I get up. It’s 06:30. Last night I slept from 20:30 to midnight, then did my two-hour watch. It was a super-starry night, 24-knot stiff breeze, the boat creaming along at 7.8 knots. The sea is not so rough and at this speed we’re less affected by it. At night, always this feeling that the boat is going really fast. I rest for a moment to gaze at the stars, my mind wandering between the universe above and the abyss below. The horizon is all around, you can’t stop looking at it. But looking for what? Is it admiration or looking for something to break this flat line.

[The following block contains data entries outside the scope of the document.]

Lemma calculate_eq_scores_age_witness :
  snd (calculate_eq_scores quiet_model sample_analyses (with_age (Some 30%Z)))
  <= snd (calculate_eq_scores quiet_model sample_analyses
            (with_age (Some 45%Z)))
  /\ calculate_eq_scores quiet_model sample_analyses (with_age (Some 60%Z))
     = calculate_eq_scores quiet_model sample_analyses (with_age (Some 95%Z)).
Proof.
  split.
  - apply (proj1 (calculate_eq_scores_age quiet_model sample_analyses
                    (with_age (Some 30%Z)) (with_age (Some 45%Z))
                    ltac:(cbn; lia))).
  - apply (proj2 (calculate_eq_scores_age quiet_model sample_analyses
                    (with_age (Some 60%Z)) (with_age (Some 95%Z))
                    ltac:(cbn; lia))).
    cbn. lia.
Defined.

Lemma sentiment_summary_shares_witness :
  py_sum (Dict.values (sentiment_summary sample_analyses)) == 100
  /\ sentiment_summary [] = default_sentiment_percent.
Proof.
  split.
  - apply (proj1 (proj2 (sentiment_summary_shares sample_analyses))).
    reflexivity.
  - apply (proj2 (proj2 (sentiment_summary_shares []))).
    discriminate.
Defined.

Lemma emotion_summary_shares_witness :
  py_sum (Dict.values (emotion_summary sample_analyses)) == 100
  /\ Dict.get "fear" (emotion_summary sample_analyses)
     = Some (ratio_of (normalize (aggregate sample_analyses)) "fear" * 100)
  /\ emotion_summary silent_analyses = [].
Proof.
  destruct (emotion_summary_shares sample_analyses) as (_ & P & _).
  destruct (P ltac:(reflexivity)) as (_ & S & G).
  split; [exact S|]. split.
  - apply G. vm_compute. tauto.
  - apply (proj2 (proj2 (emotion_summary_shares silent_analyses))).
    discriminate.
Defined.

Lemma response_view_post_rejects_witness :
  (exists message,
      response_view_post (fun _ => None) (fun _ => "value"%string) sample_model
        (generate_questions sample_model teacher_scenario) None partial_post
      = Returns (RenderError (Some message)))
  /\ exists message,
      response_view_post (fun _ => None) (fun _ => "value"%string) sample_model
        (generate_questions sample_model teacher_scenario) None
        (Dict.set "answer_1" sample_answer partial_post)
      = Returns (RenderError (Some message)).
Proof.
  split.
  - apply (response_view_post_rejects _ _ _ _ _ _ 1%nat).
    + cbn. lia.
    + vm_compute. reflexivity.
  - apply (response_view_post_rejects _ _ _ _ _ _ 4%nat).
    + cbn. lia.
    + vm_compute. reflexivity.
Defined.

Lemma response_view_post_stores_witness :
  exists stored,
    response_view_post (fun _ => None) (fun _ => "value"%string) sample_model
      (generate_questions sample_model teacher_scenario) None sample_post
    = Returns (RedirectResult stored)
    /\ in_range (result_overall_score stored)
    /\ descending (result_emotion_percent stored).
Proof.
  eexists. split; [vm_compute; reflexivity|].
  match goal with
  | |- in_range (result_overall_score ?x) /\ _ =>
      destruct (response_view_post_stores
                  (fun _ => None) (fun _ => "value"%string) sample_model
                  (generate_questions sample_model teacher_scenario) None
                  sample_post x)
        as (_ & _ & _ & _ & R & _ & _ & D)
  end.
  - vm_compute. reflexivity.
  - split; [exact R | exact D].
Defined.

End Samples.
Lemma calibration_gain_floor (samples : list R) (s : t) :
  samples <> [] ->
  Forall (fun v => v <= 1) samples ->
  0.8 <= adaptiveGain (completeCalibration samples s) <= 4.0.
Proof.
  intros Hne Hall.
  assert (Hlen : (0 < length samples)%nat)
    by (destruct samples; [contradiction | simpl; lia]).
  unfold completeCalibration. cbv zeta. cbn [adaptiveGain].
  rewrite sort_length.
  set (median := JsArray.get (JsArray.sort samples) (medianIndex (length samples))).
  set (p90 := JsArray.get (JsArray.sort samples) (p90Index (length samples))).
  assert (Hp90 : p90 <= 1).
  { rewrite Forall_forall in Hall. apply Hall.
    apply sorted_sample_in, p90_index_in_range, Hlen. }
  pose proof (Rmax_l 0.01 median) as Hb.
  pose proof (clampGain_range
    (if Rlt_dec 0.05 (p90 - Rmax 0.01 median)
     then 0.8 / (p90 - Rmax 0.01 median) else 2.0)) as [_ Hhi].
  split; [|exact Hhi].
  destruct (Rlt_dec 0.05 (p90 - Rmax 0.01 median)) as [Hwide|_].
  - assert (Hnr : p90 - Rmax 0.01 median <= 0.99) by lra.
    set (noiseRange := p90 - Rmax 0.01 median) in *. clearbody noiseRange.
    assert (Hq : 0.8 <= 0.8 / noiseRange).
    { apply (Rmult_le_reg_r noiseRange); [lra|].
      unfold Rdiv. rewrite Rmult_assoc, Rinv_l by lra. nra. }
    unfold clampGain. rminmax.
  - unfold clampGain. rminmax.
Qed.

(** X9: a calibration that completes on samples not above 1 (every raw
    volume read from an analyser is such a sample) leaves a gain in
    [0.8, 4.0]: the lower clamp bound 0.5 is never what it returns. *)
Theorem calibration_gain_never_floored (volume now : R) (s : t) :
  isCalibrating s = true ->
  CALIBRATION_DURATION <= now - calibrationStartTime s ->
  Forall (fun v => v <= 1) (calibrationSamples s) ->
  volume <= 1 ->
  0.8 <= adaptiveGain (snd (processCalibration volume now s)) <= 4.0.
Proof.
  intros Hcal Hel Hall Hv.
  rewrite (processCalibration_complete volume now s Hcal Hel). cbn [snd].
  apply calibration_gain_floor.
  - destruct (calibrationSamples s); discriminate.
  - apply Forall_app. split; [exact Hall | now constructor].
Qed.

Lemma calibration_gain_never_floored_witness :
  (isCalibrating Scenario.noisyCalibration = true
   /\ CALIBRATION_DURATION
      <= 1000 - calibrationStartTime Scenario.noisyCalibration
   /\ Forall (fun v => v <= 1) (calibrationSamples Scenario.noisyCalibration)
   /\ 0.5 <= 1)
  /\ 0.8 <= adaptiveGain
              (snd (processCalibration 0.5 1000 Scenario.noisyCalibration)).
Proof.
  assert (Hall : Forall (fun v => v <= 1)
                   (calibrationSamples Scenario.noisyCalibration)).
  { change (calibrationSamples Scenario.noisyCalibration)
      with (repeat 0.02 900 ++ repeat 0.5 99).
    apply Forall_app. split; apply Forall_forall; intros v Hv;
      apply repeat_spec in Hv; subst; lra. }
  assert (Hv : 0.5 <= 1) by lra.
  split; [repeat split; trivial; exact noisyCalibration_elapsed|].
  exact (proj1 (calibration_gain_never_floored 0.5 1000
                  Scenario.noisyCalibration eq_refl
                  noisyCalibration_elapsed Hall Hv)).
Defined.

(** X10: a microphone frame read while calibrating adds exactly one sample;
    calibration ends with that frame exactly when 1000 ms have elapsed since
    its start, and the samples collected are still counted afterwards. *)
Theorem calibration_ends_at_deadline dataArray now rnd (s : t) :
  analyser s = true ->
  isCalibrating s = true ->
  (isCalibrating (snd (getVolume microphone dataArray now rnd s)) = false
   <-> CALIBRATION_DURATION <= now - calibrationStartTime s)
  /\ cs_samplesCount
       (getCalibrationStatus now (snd (getVolume microphone dataArray now rnd s)))
     = S (cs_samplesCount (getCalibrationStatus now s)).
Proof.
  intros Han Hcal.
  destruct (Rle_dec CALIBRATION_DURATION (now - calibrationStartTime s))
    as [Hel|Hel].
  - rewrite (getVolume_completing dataArray now rnd s Han Hcal Hel).
    cbn [snd processVolumeAdaptively isCalibrating completeCalibration
         getCalibrationStatus cs_samplesCount calibrationSamples].
    rewrite sort_length, length_app. simpl length.
    split; [tauto | lia].
  - unfold getVolume. cbn [AudioMode_eqb]. rewrite Han, Hcal. cbn [negb].
    assert (Hlt : now - calibrationStartTime s < CALIBRATION_DURATION) by lra.
    destruct (processCalibration_pending (rawVolumeOf dataArray) now s Hcal Hlt)
      as (Hf & Hc & Hs).
    destruct (processCalibration _ _ _) as [complete s1]. simpl in Hf, Hc, Hs.
    subst complete. cbn [negb snd getCalibrationStatus cs_samplesCount].
    rewrite Hc, Hs, length_app. simpl length.
    split; [split; [discriminate | intros H; contradiction] | lia].
Qed.

Lemma calibration_ends_at_deadline_witness :
  (analyser Scenario.warmedUp = true /\ isCalibrating Scenario.warmedUp = true)
  /\ cs_samplesCount
       (getCalibrationStatus 1000
          (snd (getVolume microphone Scenario.loudFrame 1000 0
                  Scenario.warmedUp)))
     = S (cs_samplesCount (getCalibrationStatus 1000 Scenario.warmedUp)).
Proof.
  assert (Ha : analyser Scenario.warmedUp = true)
    by (rewrite warmedUp_state; reflexivity).
  assert (Hc : isCalibrating Scenario.warmedUp = true)
    by (rewrite warmedUp_state; reflexivity).
  split; [split; assumption|].
  exact (proj2 (calibration_ends_at_deadline Scenario.loudFrame 1000 0
                  Scenario.warmedUp Ha Hc)).
Defined.

(** X11: the progress reported by [getCalibrationStatus] is a number of
    [0, 1] as long as the clock has not gone back behind the calibration
    start, and it is 0 when no calibration is in progress. *)
Theorem calibration_progress_unit (now : R) (s : t) :
  (isCalibrating s = true -> calibrationStartTime s <= now) ->
  0 <= cs_progress (getCalibrationStatus now s) <= 1
  /\ (isCalibrating s = false -> cs_progress (getCalibrationStatus now s) = 0).
Proof.
  intros Hclock. unfold getCalibrationStatus, CALIBRATION_DURATION.
  cbn [cs_progress]. destruct (isCalibrating s).
  - specialize (Hclock eq_refl).
    assert (0 <= (now - calibrationStartTime s) / 1000)
      by (apply Rmult_le_pos; lra).
    split; [rminmax | discriminate].
  - assert (Hz : 0 / 1000 = 0) by lra. rewrite Hz.
    split; [rminmax | intros _; rminmax].
Qed.

Lemma calibration_progress_unit_witness :
  (isCalibrating Scenario.warmedUp = true ->
   calibrationStartTime Scenario.warmedUp <= 900)
  /\ 0 <= cs_progress (getCalibrationStatus 900 Scenario.warmedUp) <= 1.
Proof.
  assert (H : isCalibrating Scenario.warmedUp = true ->
              calibrationStartTime Scenario.warmedUp <= 900)
    by (intros _; rewrite warmedUp_state; simpl; lra).
  split; [exact H|].
  exact (proj1 (calibration_progress_unit 900 Scenario.warmedUp H)).
Defined.

End AudioPipelineMore.

(** ** audio-pipeline.ts: the adaptive gain loop *)

Section AdaptiveLoop.

Import AudioPipeline.

Lemma slice_last_app (n : nat) (l m : list R) :
  JsArray.slice_last n (JsArray.slice_last n l ++ m)
  = JsArray.slice_last n (l ++ m).
Proof.
  unfold JsArray.slice_last.
  assert (Hk : skipn (length l - n) l ++ m = skipn (length l - n) (l ++ m)).
  { rewrite skipn_app.
    replace (length l - n - length l)%nat with 0%nat by lia. reflexivity. }
  rewrite Hk, skipn_skipn, length_skipn, !length_app. f_equal. lia.
Qed.

Lemma pushHistory_slice (rawVolume : R) (h : list R) :
  (length h <= VOLUME_HISTORY_SIZE)%nat ->
  pushHistory rawVolume h
  = JsArray.slice_last VOLUME_HISTORY_SIZE (h ++ [rawVolume]).
Proof.
  intros Hlen. unfold pushHistory, JsArray.slice_last, JsArray.shift. cbv zeta.
  rewrite length_app. simpl length.
  destruct (Nat.ltb_spec VOLUME_HISTORY_SIZE (length h + 1)) as [Hgt|Hle].
  - replace (length h + 1 - VOLUME_HISTORY_SIZE)%nat with 1%nat by lia.
    reflexivity.
  - replace (length h + 1 - VOLUME_HISTORY_SIZE)%nat with 0%nat by lia.
    reflexivity.
Qed.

The horizon here is two-dimensional, a line between sea and sky, broken by the swell. The air is fresh and humid. The wind is rising, now 27 knots. The boat picks up speed, starts heeling, keen to push on. I roll the jib in a couple of turns and ease the mainsheet slightly. The beam on my headlamp helps me see what I’m doing. I keep an eye on the sails and the boat’s trim. Sir Ernst is back to doing 7.2 knots. It’s safer now, a nice feeling of being in control, making these adjustments in the middle of the night. I am so much more aware of the boat when sailing solo at night. I return to my bunk at 02:00 until 06:30.  My nights are long and my sleep deep and restorative. This morning I get up to write my news. That night we covered 80 miles in 12 hours. We have all had a similar night when on watch. We’ve been on route for 15 days now with this constant movement, surrounded only by nature.